CAIR memaparkan salah satu klien mereka bernama Crystal ditahan dan diperiksa petugas imigrasi selama lebih dari 10 jam bersama keluarganya di Peace Arch Border Crossing di Blaine, Washington pada Sabtu pekan lalu. Perempuan 24 tahun itu bersama keluarganya lalu dibebaskan imigrasi pada Minggu pagi.
Menurut Crystal, petugas imigrasi AS memaparkan ini adalah waktu yang salah bagi dia dan keluarganya untuk berkunjung ke Negeri Paman Sam ketika ditanya mengenai alasan penahanan mereka.
"Laporan-laporan ini sangat menyusahkan dan berpotensi menjadi penahanan ilegal terhadap warga AS," kata Direktur Eksekutif CAIR di Washington, Masih Fouladi.
"Kami sedang berupaya memverifikasi laporan tentang arahan nasional untuk menahan warga keturunan Iran di gerbang masuk perbatasan sehingga kami dapat memberikan panduan perjalanan yang akurat kepada masyarakat," ucapnya seperti dikutip dari AFP.
Di tempat terpisah, pejabat CBP membantah laporan tersebut.

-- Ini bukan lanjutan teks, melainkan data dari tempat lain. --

End Py.
Import Py.

Declare Scope py_scope.
Delimit Scope py_scope with py.
Notation "x <- m ;; k" := (bind m (fun x => k))
  (at level 61, m at next level, right associativity) : py_scope.
Notation "m ;;; k" := (bind m (fun _ => k))
  (at level 61, right associativity) : py_scope.
Notation "x <-? r ;; k" := (rbind r (fun x => k))
  (at level 61, r at next level, right associativity) : py_scope.

(** ** Python dicts as insertion-ordered association lists *)

Module Dict.

Section Dict.
Variable V : Type.

Definition dict : Type := list (string * V).

Fixpoint get (k : string) (d : dict) : option V :=
  match d with
  | [] => None
  | (k', v) :: d' => if String.eqb k k' then Some v else get k d'
  end.

Definition del (k : string) (d : dict) : dict :=
  filter (fun kv => negb (String.eqb k (fst kv))) d.

(** [d[k] = v]: overwrite in place when the key is there, append otherwise. *)
Fixpoint set (k : string) (v : V) (d : dict) : dict :=
  match d with
  | [] => [(k, v)]
  | (k', v') :: d' =>
      if String.eqb k k' then (k, v) :: d' else (k', v') :: set k v d'
  end.

Definition keys (d : dict) : list string := map fst d.
End Dict.

End Dict.

(** ** The inference script [inference.py] written by the deployment notebook *)

Module Inference.
(** * Rummy backend: meld validator, scoring, session engine, turn timer, ELO

    A shallow embedding of the JavaScript sources
      - [src/game/validator.js]   (module [Validator])
      - scoring.js and deck.js    (modules [Scoring], [Deck])
      - [src/game/gameManager.js] (module [GameManager])
      - the socket handlers: the turn-timer coordinator (module [Handlers])
        and the transitions they drive on a stored room (module [Session])
      - [src/game/elo.js]         (module [Elo])
    followed by the statements of the specification in its own words
    (module [DeclareRule], the predicates of [Session]), sample rooms
    (module [Samples]) and the properties.

    Conventions of the embedding.
      - A card token is a [string]; JS arrays are [list]s in array order, so
        [pop] takes the LAST element and [push] appends at the end.
      - A JS object used as a dictionary is a finite map over its own
        string keys ([gmap string _], or an association list where the
        insertion order is visible).  Keys that name members of
        [Object.prototype] are outside the embedding.
      - [Date.now()], [Math.random()] and the shuffle are inputs of the
        transitions that consult them.
      - JS numbers that hold integers are [Z] or [nat]; the rating formula
        is stated over the real numbers.
      - Two field names are changed because the source's are taken: the
        [isWild] field of a parsed card is [wildToken], and the [id] of a
        player is [sid]. *)

From Stdlib Require Import Reals Lra ZArith Ascii String.
From stdpp Require Import gmap strings list fin_maps pretty.
(** [prefix_of p s]: [s] starts with [p]. *)
Fixpoint prefix_of (p s : string) : bool :=
  match p, s with
  | EmptyString, _ => true
  | String a p', String b s' => Ascii.eqb a b && prefix_of p' s'
  | String _ _, EmptyString => false
  end.

(** [sub in s] of Python: [sub] occurs somewhere in [s]. *)
Fixpoint contains (sub s : string) : bool :=
  prefix_of sub s ||
  match s with
  | EmptyString => false
  | String _ s' => contains sub s'
  end.

(** [s.split(sep)] for a non-empty [sep]: the pieces between the
    occurrences of [sep], found from left to right without overlap.
    [skip] counts the characters of the separator still to be jumped over,
    [acc] is the piece being read. *)
Fixpoint split_from (sep : string) (skip : nat) (acc : string) (s : string)
  : list string :=
  match s with
  | EmptyString => [acc]
  | String c s' =>
      match skip with
      | S k => split_from sep k acc s'
      | O =>
          if prefix_of sep s
          then acc :: split_from sep (String.length sep - 1) EmptyString s'
          else split_from sep O (acc +:+ String c EmptyString) s'
      end
  end.

Definition split (sep s : string) : list string := split_from sep O EmptyString s.

(** Python's [str.isspace] on the characters of the model: the ASCII white
    space, the four separators 0x1c to 0x1f, the next-line character 0x85
    and the no-break space 0xa0. *)
Definition isspace (c : ascii) : bool :=
  let n := nat_of_ascii c in
  ((9 <=? n) && (n <=? 13) || (28 <=? n) && (n <=? 32)
   || (n =? 133) || (n =? 160))%nat.

Fixpoint lstrip (s : string) : string :=
  match s with
  | EmptyString => EmptyString
  | String c s' => if isspace c then lstrip s' else s
  end.

(** Drops trailing white space: a character is kept when something that is
    kept follows it, or when it is not white space itself. *)
Fixpoint rstrip (s : string) : string :=
  match s with
  | EmptyString => EmptyString
  | String c s' =>
      match rstrip s' with
      | EmptyString => if isspace c then EmptyString else String c EmptyString
      | r => String c r
      end
  end.

(** [s.strip()] *)
Definition strip (s : string) : string := rstrip (lstrip s).

(** The lower-case form of a character: the letters A to Z, and the
    capital letters 0xc0 to 0xde of Latin-1 but for the multiplication
    sign 0xd7, move up by 32. *)
Definition lower_char (c : ascii) : ascii :=
  let n := nat_of_ascii c in
  if ((65 <=? n) && (n <=? 90)
      || (192 <=? n) && (n <=? 222) && negb (n =? 215))%nat
  then ascii_of_nat (n + 32) else c.

(** [s.lower()] *)
Fixpoint lower (s : string) : string :=
  match s with
  | EmptyString => EmptyString
  | String c s' => String (lower_char c) (lower s')
  end.

End Str.

(** ** [utils.py] *)

(** [build_indeed_url(job_title, location, radius, start=0, limit=15)] *)
Definition build_indeed_url
    (job_title location : string) (radius start limit : Z) : string :=
  (* Format job title and location for URL *)
  let job_title := Str.replace " " "+" job_title in
  let location := Str.replace " " "+" location in
  (* Build URL *)
  let url :=
    "https://de.indeed.com/jobs?q=" +:+ job_title +:+ "&l=" +:+ location
      +:+ "&radius=" +:+ Str.of_int radius +:+ "&limit=" +:+ Str.of_int limit in
  (* Add pagination if needed *)
  if (0 <? start)%Z then url +:+ "&start=" +:+ Str.of_int start else url.

(** The defaults of the keyword arguments. *)
Definition default_start : Z := 0.
Definition default_limit : Z := 15.

(** ** Exceptions

    The exception classes the code can meet.  Each of them derives from
    [Exception], so an [except Exception] clause and a bare [except] catch
    them all. *)
Inductive exn : Type :=
  | NoSuchElementException
  | StaleElementReferenceException
  | WebDriverException
  | IndexError
  | TypeError
  | EOFError
  | FileExistsError
  | IsADirectoryError
  | ValueError.

Inductive result (A : Type) : Type :=
  | Ret (a : A)
  | Raise (e : exn).
Arguments Ret {A} a.
Arguments Raise {A} e.

(** A handler that names [NoSuchElementException] only. *)
Definition is_no_such_element (e : exn) : bool :=
  match e with NoSuchElementException => true | _ => false end.

(** A handler for [(NoSuchElementException, IndexError)]. *)
Definition is_no_such_element_or_index (e : exn) : bool :=
  match e with NoSuchElementException | IndexError => true | _ => false end.

(** ** The browser driver

    [find_element] on a card either finds an element, finds none
    ([NoSuchElementException]) or fails in the driver with another
    [WebDriverException].  Reading a property of an element that was found
    gives its value or fails because the element went stale. *)
Inductive lookup (A : Type) : Type :=
  | Found (a : A)
  | NoSuchElement
  | DriverError.
Arguments Found {A} a.
Arguments NoSuchElement {A}.
Arguments DriverError {A}.

Inductive read (A : Type) : Type :=
  | Got (a : A)
  | Stale.
Arguments Got {A} a.
Arguments Stale {A}.

Definition of_lookup {A} (l : lookup A) : result A :=
  match l with
  | Found a => Ret a
  | NoSuchElement => Raise NoSuchElementException
  | DriverError => Raise WebDriverException
  end.

Definition of_read {A} (r : read A) : result A :=
  match r with
  | Got a => Ret a
  | Stale => Raise StaleElementReferenceException
  end.

(** An element inside a job card: its [text] property and the value of
    [get_attribute("href")], which is [None] when the attribute is absent. *)
Record element : Type := Element {
  text : read string;
  href : read (option string)
}.

(** A job card answers [find_element(By.CSS_SELECTOR, selector)]. *)
Record card : Type := Card {
  find_element : string -> lookup element
}.

Inductive By : Type := ID | CLASS_NAME | CSS_SELECTOR | XPATH.

(** The driver: [get(url)], [find_elements(by, value)] on the page and
    [get_cookies()].  [cookies_file] is what unpickling
    [indeed_cookies.pkl] gives when the file exists, [add_cookie] and
    [write_cookies] tell whether adding a cookie and writing the file
    succeed. *)
Record driver : Type := Driver {
  get : string -> result unit;
  find_elements : By -> string -> result (list card);
  get_cookies : result (list string);
  add_cookie : string -> result unit;
  cookies_file : option (result (list string));
  write_cookies : list string -> result unit
}.

(** ** [_extract_job_data]

    The method fills the dictionary [job] field by field.  The state of
    the computation is that dictionary together with the selectors that
    were handed to [card.find_element] so far, oldest first. *)
Record xstate : Type := XState {
  job : gmap string string;
  queried : list string
}.

Definition X (A : Type) : Type := xstate -> result A * xstate.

CBP berdalih penundaan warga asing yang masuk AS di perbatasan disebabkan oleh peningkatan mobilisasi akibat musim liburan, sementara petugas imigrasi kekurangan staf untuk memeriksa dokumen para pelancong.
CBP juga berkeras bahwa lembaganya tak melakukan diskriminasi berdasarkan agama, ras, atau etnis mana pun.
Insiden ini terjadi ketika relasi Iran dan Amerika Serikat memanas. Pada Jumat pekan lalu, AS meluncurkan serangan udara ke Irak dan menewaskan perwira tinggi militer Iran, Mayor Jenderal Qasem Soleimani. Pentagon mengonfirmasi bahwa pembunuhan Soleimani diperintahkan langsung Presiden Donald Trump, yang ternyata tanpa sepengetahuan DPR AS.
Trump menyatakan pembunuhan Soleimani dilakukan lantaran Irak hendak mengancam warga dan aset AS di Timur Tengah. Iran mengutuk keras serangan tersebut dan bersumpah akan membalas kematian Soleimani dengan "balasan yang seberat-beratnya."
Kondisi ini semakin memanaskan Timur Tengah yang sudah sesak dengan berbagai konflik yang melibatkan pasukan internasional. Jika Iran benar-benar akan membalas kematian salah satu jendral pentingnya tersebut, aroma perang nampaknya sudah tercium.